Definition set_callTimer (v : bool) (u : VideoCallUI) : VideoCallUI :=
  {| callManager := callManager u; currentCallSessionId := currentCallSessionId u;
     callTimer := v; isMinimized := isMinimized u;
     callContainerShown := callContainerShown u;
     permissionsModalShown := permissionsModalShown u;
     callStatusText := callStatusText u; callTimerShown := callTimerShown u;
     noRemoteVideoShown := noRemoteVideoShown u |}.

Definition set_container (shown minimized : bool) (u : VideoCallUI) : VideoCallUI :=
  {| callManager := callManager u; currentCallSessionId := currentCallSessionId u;
     callTimer := callTimer u; isMinimized := minimized;
     callContainerShown := shown;
     permissionsModalShown := permissionsModalShown u;
     callStatusText := callStatusText u; callTimerShown := callTimerShown u;
     noRemoteVideoShown := noRemoteVideoShown u |}.

Definition set_permissionsModal (shown : bool) (u : VideoCallUI) : VideoCallUI :=
  {| callManager := callManager u; currentCallSessionId := currentCallSessionId u;
     callTimer := callTimer u; isMinimized := isMinimized u;
     callContainerShown := callContainerShown u;
     permissionsModalShown := shown;
     callStatusText := callStatusText u; callTimerShown := callTimerShown u;
     noRemoteVideoShown := noRemoteVideoShown u |}.

Definition set_elements (status : string) (timer noRemote : bool)
    (u : VideoCallUI) : VideoCallUI :=
  {| callManager := callManager u; currentCallSessionId := currentCallSessionId u;
     callTimer := callTimer u; isMinimized := isMinimized u;
     callContainerShown := callContainerShown u;
     permissionsModalShown := permissionsModalShown u;
     callStatusText := status; callTimerShown := timer;
     noRemoteVideoShown := noRemote |}.

Definition self : M VideoCallUI := fun p => (Normal (ui p), p).

(** [stopTimer()] (drag-drop.js, lines 758-763). *)
Definition stopTimer : M unit :=
  u <- self ;;
  if callTimer u then update_ui (set_callTimer false) else ret tt.

(** [startTimer()]: a new interval (drag-drop.js, lines 743-756). *)
Definition startTimer : M unit := update_ui (set_callTimer true).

********************

For this exercise, output the records in full, exactly.

Definition set_callTimer (v : bool) (u : VideoCallUI) : VideoCallUI :=
  {| callManager := callManager u; currentCallSessionId := currentCallSessionId u;
     callTimer := v; isMinimized := isMinimized u;
     callContainerShown := callContainerShown u;
     permissionsModalShown := permissionsModalShown u;
     callStatusText := callStatusText u; callTimerShown := callTimerShown u;
     noRemoteVideoShown := noRemoteVideoShown u |}.

Definition set_container (shown minimized : bool) (u : VideoCallUI) : VideoCallUI :=
  {| callManager := callManager u; currentCallSessionId := currentCallSessionId u;
     callTimer := callTimer u; isMinimized := minimized;
     callContainerShown := shown;
     permissionsModalShown := permissionsModalShown u;
     callStatusText := callStatusText u; callTimerShown := callTimerShown u;
     noRemoteVideoShown := noRemoteVideoShown u |}.

Definition set_permissionsModal (shown : bool) (u : VideoCallUI) : VideoCallUI :=
  {| callManager := callManager u; currentCallSessionId := currentCallSessionId u;
     callTimer := callTimer u; isMinimized := isMinimized u;
     callContainerShown := callContainerShown u;
     permissionsModalShown := shown;
     callStatusText := callStatusText u; callTimerShown := callTimerShown u;
     noRemoteVideoShown := noRemoteVideoShown u |}.

Definition set_elements (status : string) (timer noRemote : bool)
    (u : VideoCallUI) : VideoCallUI :=
  {| callManager := callManager u; currentCallSessionId := currentCallSessionId u;
     callTimer := callTimer u; isMinimized := isMinimized u;
     callContainerShown := callContainerShown u;
     permissionsModalShown := permissionsModalShown u;
     callStatusText := status; callTimerShown := timer;
     noRemoteVideoShown := noRemote |}.

Definition self : M VideoCallUI := fun p => (Normal (ui p), p).

(** [stopTimer()] (drag-drop.js, lines 758-763). *)
Definition stopTimer : M unit :=
  u <- self ;;
  if callTimer u then update_ui (set_callTimer false) else ret tt.

(** [startTimer()]: a new interval (drag-drop.js, lines 743-756). *)
Definition startTimer : M unit := update_ui (set_callTimer true).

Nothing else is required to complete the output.